Exercise directions:
When the word "collections" shows up in a line of the records below, copy that line.

Collected data:

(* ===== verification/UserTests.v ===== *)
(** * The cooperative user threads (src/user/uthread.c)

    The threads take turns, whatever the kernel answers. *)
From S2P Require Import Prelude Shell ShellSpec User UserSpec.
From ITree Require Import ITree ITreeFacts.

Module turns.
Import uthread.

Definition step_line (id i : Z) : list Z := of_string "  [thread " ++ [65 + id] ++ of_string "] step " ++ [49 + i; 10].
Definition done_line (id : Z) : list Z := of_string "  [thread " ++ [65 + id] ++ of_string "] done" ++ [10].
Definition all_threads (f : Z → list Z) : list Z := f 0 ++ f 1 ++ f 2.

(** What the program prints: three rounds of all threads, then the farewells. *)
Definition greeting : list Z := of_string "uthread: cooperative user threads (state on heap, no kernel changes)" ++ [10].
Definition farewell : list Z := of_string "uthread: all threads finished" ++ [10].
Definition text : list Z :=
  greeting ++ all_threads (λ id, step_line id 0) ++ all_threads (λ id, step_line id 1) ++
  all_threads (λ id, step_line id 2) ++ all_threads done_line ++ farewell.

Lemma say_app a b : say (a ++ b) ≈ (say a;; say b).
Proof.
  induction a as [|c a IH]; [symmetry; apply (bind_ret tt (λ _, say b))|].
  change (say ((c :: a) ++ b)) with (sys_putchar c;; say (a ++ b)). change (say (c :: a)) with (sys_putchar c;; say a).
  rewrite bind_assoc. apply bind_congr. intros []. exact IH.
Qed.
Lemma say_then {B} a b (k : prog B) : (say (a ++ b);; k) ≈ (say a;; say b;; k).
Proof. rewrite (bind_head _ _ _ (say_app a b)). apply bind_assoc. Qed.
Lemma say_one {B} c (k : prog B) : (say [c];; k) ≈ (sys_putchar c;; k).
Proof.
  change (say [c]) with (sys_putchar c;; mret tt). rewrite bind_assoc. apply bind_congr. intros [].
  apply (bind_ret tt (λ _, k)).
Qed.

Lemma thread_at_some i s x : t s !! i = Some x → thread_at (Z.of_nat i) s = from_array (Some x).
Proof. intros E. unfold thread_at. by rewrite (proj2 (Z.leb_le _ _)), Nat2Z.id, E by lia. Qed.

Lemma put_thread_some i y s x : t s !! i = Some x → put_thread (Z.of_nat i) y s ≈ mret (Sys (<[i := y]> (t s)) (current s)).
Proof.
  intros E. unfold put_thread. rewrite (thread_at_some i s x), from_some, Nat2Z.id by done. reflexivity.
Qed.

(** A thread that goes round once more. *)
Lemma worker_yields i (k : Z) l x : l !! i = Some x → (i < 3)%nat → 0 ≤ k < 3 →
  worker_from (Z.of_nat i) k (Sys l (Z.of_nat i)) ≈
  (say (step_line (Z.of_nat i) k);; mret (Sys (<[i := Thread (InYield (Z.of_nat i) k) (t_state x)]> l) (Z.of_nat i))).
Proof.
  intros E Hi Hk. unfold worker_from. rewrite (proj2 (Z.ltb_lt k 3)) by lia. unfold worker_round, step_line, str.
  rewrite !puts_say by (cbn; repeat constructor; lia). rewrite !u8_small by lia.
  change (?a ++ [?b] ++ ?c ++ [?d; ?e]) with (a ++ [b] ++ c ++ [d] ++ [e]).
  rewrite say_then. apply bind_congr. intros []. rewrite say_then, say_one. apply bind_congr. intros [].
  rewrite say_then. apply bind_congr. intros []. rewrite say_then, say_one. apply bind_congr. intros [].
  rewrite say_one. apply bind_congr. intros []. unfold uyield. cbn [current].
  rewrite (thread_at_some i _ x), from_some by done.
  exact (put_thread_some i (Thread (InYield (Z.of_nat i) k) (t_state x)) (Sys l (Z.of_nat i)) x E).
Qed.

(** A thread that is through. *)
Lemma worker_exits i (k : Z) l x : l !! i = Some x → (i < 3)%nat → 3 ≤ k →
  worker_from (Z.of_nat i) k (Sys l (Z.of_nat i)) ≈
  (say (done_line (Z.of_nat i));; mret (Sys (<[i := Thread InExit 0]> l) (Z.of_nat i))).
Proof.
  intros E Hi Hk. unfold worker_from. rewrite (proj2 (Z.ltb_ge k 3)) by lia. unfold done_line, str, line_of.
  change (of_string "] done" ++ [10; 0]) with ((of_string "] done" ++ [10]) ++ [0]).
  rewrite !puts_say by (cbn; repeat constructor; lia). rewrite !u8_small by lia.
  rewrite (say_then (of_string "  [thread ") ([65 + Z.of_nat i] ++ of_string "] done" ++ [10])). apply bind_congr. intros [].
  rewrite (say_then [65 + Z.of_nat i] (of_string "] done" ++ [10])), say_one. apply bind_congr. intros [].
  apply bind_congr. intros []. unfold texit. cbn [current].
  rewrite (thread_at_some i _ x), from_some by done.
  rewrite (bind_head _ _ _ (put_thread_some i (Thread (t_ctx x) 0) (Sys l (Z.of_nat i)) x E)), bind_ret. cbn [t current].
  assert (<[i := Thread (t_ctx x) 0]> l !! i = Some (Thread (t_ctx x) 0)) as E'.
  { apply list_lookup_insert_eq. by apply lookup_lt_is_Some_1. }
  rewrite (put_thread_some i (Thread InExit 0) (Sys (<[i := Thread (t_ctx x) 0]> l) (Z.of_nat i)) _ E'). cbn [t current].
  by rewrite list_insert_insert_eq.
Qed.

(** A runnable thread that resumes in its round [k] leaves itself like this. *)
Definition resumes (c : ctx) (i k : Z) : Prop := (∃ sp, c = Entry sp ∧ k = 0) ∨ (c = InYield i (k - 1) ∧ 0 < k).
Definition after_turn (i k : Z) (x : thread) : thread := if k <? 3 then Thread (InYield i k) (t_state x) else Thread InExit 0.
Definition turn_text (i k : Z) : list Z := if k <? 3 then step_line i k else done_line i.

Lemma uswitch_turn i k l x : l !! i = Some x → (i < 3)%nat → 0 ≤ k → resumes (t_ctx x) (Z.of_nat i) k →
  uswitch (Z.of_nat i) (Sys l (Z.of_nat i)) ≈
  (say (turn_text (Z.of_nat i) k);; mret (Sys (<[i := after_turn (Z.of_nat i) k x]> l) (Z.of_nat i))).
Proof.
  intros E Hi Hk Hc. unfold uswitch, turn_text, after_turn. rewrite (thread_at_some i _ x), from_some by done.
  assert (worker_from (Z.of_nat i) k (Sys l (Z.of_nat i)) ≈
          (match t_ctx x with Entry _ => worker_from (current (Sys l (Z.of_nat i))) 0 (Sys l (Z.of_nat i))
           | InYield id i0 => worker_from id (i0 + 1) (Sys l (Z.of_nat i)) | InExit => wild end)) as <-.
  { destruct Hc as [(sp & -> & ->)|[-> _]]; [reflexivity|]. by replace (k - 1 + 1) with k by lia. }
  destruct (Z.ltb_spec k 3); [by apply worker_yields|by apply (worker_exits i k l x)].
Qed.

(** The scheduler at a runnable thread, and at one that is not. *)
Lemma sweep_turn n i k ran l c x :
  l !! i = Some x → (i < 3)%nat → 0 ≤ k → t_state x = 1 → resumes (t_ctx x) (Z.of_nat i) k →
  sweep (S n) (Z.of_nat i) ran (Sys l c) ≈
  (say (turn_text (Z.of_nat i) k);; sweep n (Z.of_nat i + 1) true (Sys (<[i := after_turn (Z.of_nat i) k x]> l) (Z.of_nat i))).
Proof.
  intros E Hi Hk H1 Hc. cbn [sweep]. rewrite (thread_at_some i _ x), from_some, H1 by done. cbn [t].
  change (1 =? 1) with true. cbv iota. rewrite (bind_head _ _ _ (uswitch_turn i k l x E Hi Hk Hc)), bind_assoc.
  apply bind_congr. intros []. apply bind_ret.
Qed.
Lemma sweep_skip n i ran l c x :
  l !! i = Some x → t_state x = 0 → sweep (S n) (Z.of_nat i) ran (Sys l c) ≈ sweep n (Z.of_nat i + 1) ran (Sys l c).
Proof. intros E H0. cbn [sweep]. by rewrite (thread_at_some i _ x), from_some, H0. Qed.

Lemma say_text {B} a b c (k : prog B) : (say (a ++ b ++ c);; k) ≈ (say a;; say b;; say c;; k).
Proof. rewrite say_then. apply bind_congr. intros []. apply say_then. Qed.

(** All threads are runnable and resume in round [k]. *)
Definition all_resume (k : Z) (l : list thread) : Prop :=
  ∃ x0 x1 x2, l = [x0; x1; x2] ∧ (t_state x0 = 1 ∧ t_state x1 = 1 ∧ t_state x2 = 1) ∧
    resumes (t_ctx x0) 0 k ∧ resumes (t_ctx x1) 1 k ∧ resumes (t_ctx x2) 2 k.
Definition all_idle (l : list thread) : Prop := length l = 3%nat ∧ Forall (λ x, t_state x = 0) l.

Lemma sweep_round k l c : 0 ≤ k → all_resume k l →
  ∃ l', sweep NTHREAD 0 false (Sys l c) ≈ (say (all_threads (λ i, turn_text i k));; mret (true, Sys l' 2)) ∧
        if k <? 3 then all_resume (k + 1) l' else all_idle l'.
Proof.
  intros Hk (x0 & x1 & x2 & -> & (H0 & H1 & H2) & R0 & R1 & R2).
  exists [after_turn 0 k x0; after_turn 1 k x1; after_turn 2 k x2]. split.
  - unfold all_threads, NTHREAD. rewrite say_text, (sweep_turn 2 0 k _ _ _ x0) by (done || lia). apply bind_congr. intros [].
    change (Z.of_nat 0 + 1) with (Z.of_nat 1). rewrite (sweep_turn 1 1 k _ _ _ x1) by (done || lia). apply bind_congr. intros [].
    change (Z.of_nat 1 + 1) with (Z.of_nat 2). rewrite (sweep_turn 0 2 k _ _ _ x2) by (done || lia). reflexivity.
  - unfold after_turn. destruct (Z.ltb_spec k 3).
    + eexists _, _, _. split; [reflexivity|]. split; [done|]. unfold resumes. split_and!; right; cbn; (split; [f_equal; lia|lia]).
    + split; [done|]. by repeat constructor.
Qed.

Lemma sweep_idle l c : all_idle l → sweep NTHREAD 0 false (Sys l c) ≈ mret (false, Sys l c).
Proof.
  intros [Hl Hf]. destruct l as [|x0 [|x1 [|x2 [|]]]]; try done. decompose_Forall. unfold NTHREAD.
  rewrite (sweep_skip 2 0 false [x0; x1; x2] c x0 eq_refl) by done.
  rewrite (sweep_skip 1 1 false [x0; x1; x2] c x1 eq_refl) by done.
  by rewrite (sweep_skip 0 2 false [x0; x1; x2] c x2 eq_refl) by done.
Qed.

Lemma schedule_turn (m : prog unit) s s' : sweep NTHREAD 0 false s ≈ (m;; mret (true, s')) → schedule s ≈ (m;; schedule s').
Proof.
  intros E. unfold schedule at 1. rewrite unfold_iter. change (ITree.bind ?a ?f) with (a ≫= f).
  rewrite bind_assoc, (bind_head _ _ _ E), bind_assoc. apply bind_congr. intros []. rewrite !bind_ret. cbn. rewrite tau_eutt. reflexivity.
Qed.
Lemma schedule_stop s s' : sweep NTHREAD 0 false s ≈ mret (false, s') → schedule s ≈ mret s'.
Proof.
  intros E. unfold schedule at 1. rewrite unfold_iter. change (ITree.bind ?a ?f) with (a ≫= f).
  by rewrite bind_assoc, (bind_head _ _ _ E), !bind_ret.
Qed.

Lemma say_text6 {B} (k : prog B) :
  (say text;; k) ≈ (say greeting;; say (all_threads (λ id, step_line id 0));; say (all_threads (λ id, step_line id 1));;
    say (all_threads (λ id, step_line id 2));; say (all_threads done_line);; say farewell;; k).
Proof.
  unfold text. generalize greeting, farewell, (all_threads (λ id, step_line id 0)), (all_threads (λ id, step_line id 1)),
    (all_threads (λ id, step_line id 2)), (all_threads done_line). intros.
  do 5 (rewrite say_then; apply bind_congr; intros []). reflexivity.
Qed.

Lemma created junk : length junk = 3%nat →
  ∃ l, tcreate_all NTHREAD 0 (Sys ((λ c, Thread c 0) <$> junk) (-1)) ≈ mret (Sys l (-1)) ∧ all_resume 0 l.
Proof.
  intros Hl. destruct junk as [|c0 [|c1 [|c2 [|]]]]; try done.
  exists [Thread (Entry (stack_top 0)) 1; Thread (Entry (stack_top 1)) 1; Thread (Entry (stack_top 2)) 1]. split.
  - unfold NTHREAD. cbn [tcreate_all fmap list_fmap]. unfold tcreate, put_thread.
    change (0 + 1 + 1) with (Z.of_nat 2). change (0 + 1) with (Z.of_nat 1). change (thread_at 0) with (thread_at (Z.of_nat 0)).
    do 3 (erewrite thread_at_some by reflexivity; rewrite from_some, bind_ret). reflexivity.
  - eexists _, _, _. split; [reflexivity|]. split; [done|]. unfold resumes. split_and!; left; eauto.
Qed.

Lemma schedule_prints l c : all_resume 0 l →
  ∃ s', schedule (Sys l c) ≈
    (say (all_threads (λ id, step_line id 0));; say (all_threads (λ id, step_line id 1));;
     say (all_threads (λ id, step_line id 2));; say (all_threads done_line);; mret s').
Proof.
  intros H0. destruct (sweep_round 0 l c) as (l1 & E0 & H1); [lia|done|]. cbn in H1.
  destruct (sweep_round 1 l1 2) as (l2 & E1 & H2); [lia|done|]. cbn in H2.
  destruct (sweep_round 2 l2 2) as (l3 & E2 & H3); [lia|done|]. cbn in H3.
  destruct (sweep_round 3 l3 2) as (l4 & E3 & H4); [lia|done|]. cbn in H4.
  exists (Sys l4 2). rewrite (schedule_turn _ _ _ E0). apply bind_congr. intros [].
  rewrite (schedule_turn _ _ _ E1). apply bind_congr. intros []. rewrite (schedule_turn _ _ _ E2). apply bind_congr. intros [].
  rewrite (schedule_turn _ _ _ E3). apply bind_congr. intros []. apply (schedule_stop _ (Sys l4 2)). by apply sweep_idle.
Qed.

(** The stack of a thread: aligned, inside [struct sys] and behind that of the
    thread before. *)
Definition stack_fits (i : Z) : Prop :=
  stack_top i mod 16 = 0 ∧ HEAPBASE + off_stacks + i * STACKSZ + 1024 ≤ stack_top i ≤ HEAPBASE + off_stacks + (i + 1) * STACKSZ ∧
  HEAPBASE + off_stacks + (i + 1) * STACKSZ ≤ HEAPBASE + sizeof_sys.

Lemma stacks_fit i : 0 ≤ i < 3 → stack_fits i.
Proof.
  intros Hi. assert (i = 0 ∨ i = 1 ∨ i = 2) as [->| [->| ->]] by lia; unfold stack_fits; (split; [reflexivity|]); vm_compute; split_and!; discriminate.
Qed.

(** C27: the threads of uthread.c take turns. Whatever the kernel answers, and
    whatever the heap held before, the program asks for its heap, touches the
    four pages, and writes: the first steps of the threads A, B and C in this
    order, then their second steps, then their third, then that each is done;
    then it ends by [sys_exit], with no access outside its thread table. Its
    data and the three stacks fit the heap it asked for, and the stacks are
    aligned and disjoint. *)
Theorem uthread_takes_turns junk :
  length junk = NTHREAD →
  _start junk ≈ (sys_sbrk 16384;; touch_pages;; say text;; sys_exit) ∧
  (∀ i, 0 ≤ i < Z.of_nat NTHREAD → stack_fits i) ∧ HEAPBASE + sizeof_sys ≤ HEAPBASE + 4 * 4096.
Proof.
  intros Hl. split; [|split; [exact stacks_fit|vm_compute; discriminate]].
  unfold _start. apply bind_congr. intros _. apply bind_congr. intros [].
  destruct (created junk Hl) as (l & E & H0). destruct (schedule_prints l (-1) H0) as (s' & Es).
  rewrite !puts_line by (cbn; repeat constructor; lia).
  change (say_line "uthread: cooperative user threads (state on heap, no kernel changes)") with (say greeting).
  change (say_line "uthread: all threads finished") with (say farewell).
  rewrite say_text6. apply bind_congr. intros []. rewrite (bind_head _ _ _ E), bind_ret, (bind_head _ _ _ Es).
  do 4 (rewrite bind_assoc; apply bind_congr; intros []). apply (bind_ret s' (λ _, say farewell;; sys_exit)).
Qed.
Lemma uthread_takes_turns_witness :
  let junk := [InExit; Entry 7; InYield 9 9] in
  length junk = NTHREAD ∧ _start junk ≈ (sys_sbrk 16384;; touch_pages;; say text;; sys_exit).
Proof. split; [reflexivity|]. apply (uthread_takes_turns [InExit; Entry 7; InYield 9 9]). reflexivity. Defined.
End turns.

...

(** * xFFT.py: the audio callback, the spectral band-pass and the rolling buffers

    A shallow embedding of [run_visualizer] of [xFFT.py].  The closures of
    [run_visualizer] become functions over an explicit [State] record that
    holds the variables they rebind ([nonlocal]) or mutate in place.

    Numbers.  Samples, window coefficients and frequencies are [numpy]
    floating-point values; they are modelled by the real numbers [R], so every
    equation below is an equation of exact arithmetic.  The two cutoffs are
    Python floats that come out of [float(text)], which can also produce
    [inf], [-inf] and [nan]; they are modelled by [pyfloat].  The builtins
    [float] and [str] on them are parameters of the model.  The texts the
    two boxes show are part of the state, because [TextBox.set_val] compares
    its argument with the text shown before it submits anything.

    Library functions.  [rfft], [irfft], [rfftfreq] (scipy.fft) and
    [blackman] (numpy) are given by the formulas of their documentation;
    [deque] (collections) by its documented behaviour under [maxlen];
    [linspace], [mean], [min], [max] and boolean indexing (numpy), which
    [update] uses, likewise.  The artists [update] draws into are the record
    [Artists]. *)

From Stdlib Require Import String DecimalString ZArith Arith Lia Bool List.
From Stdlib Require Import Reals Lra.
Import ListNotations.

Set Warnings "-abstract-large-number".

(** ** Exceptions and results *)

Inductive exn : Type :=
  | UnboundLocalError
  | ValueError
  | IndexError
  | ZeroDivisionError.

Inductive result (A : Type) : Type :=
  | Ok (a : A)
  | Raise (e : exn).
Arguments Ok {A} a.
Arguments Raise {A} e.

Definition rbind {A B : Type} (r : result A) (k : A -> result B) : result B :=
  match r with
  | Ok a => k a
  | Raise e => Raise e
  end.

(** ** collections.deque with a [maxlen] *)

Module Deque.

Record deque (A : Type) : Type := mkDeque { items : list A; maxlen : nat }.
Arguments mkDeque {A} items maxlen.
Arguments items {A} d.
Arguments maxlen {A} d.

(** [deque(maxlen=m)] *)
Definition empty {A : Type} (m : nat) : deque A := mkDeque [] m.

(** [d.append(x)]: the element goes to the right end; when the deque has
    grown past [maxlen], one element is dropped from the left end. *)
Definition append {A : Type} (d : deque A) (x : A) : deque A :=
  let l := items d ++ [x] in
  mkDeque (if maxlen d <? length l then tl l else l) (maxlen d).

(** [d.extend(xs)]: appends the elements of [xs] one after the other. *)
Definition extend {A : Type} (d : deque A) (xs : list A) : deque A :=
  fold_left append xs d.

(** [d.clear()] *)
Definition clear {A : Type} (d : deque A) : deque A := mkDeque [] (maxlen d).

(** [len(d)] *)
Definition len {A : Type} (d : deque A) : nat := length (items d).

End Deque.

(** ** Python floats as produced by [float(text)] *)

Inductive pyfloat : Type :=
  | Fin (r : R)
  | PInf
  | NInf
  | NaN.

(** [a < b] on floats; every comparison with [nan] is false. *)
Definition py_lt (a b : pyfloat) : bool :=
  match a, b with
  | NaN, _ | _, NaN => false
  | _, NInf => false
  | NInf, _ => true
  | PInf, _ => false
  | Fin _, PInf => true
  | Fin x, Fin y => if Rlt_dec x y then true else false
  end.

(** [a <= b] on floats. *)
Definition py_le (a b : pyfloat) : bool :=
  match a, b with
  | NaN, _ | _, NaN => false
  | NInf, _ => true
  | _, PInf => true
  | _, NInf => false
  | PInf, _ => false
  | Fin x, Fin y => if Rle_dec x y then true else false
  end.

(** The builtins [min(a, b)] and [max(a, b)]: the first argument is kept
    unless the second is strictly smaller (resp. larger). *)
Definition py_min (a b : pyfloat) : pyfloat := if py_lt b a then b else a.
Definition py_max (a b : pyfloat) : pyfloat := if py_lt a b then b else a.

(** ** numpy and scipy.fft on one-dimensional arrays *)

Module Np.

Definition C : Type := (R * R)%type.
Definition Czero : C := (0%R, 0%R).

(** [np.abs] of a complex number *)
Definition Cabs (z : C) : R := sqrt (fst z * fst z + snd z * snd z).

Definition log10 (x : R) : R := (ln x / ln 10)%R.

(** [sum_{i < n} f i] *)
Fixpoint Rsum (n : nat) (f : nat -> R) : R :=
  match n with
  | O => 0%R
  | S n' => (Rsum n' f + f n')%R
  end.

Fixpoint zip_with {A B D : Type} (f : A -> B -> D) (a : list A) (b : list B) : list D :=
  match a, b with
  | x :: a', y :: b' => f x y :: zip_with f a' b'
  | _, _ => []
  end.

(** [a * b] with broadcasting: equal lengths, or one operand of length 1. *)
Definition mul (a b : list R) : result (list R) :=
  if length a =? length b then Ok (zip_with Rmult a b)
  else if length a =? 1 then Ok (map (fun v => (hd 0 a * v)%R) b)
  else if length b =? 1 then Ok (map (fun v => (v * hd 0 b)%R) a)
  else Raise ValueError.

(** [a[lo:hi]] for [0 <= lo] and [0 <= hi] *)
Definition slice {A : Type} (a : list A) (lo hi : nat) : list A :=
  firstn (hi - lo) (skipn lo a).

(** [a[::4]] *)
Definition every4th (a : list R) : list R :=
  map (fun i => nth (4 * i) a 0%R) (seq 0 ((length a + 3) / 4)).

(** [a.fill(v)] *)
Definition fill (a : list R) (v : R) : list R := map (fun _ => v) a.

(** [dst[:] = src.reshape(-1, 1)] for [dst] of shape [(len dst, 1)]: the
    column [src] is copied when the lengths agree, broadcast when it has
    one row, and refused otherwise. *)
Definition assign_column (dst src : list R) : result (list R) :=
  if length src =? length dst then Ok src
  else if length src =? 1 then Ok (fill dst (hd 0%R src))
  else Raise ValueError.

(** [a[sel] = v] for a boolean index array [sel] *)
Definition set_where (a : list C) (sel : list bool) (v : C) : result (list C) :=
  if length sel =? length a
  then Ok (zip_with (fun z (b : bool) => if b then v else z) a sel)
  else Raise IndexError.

...

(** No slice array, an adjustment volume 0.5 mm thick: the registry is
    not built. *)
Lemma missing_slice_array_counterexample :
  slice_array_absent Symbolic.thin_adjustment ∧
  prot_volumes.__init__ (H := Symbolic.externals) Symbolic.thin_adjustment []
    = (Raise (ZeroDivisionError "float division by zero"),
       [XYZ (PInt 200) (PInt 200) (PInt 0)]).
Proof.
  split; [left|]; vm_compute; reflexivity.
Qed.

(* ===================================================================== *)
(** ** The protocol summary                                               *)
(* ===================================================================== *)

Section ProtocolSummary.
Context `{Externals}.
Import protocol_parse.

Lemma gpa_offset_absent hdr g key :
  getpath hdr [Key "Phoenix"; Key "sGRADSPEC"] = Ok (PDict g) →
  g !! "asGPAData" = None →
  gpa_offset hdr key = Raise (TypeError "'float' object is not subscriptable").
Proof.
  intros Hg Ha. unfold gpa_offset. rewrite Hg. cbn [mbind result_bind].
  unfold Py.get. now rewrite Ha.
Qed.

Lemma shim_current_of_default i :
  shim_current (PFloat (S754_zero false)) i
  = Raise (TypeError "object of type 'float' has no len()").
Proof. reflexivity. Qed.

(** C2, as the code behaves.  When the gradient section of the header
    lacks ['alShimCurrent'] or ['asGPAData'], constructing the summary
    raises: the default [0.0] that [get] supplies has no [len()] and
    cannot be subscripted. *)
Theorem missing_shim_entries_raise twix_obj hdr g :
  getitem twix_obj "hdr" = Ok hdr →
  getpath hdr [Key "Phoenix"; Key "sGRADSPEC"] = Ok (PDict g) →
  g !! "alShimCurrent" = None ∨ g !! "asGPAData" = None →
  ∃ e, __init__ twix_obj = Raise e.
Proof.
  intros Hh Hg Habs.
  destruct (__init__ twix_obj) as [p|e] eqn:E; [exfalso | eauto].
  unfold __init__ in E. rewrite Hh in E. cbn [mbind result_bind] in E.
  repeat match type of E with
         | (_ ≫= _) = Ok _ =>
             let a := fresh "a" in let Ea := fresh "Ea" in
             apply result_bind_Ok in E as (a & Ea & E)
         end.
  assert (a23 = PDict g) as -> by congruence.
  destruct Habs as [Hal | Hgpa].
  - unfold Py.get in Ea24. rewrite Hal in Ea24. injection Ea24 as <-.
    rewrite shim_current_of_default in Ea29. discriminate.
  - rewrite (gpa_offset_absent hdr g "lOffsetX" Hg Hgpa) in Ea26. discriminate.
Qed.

Task solution:
    [deque] (collections) by its documented behaviour under [maxlen];
(** ** collections.deque with a [maxlen] *)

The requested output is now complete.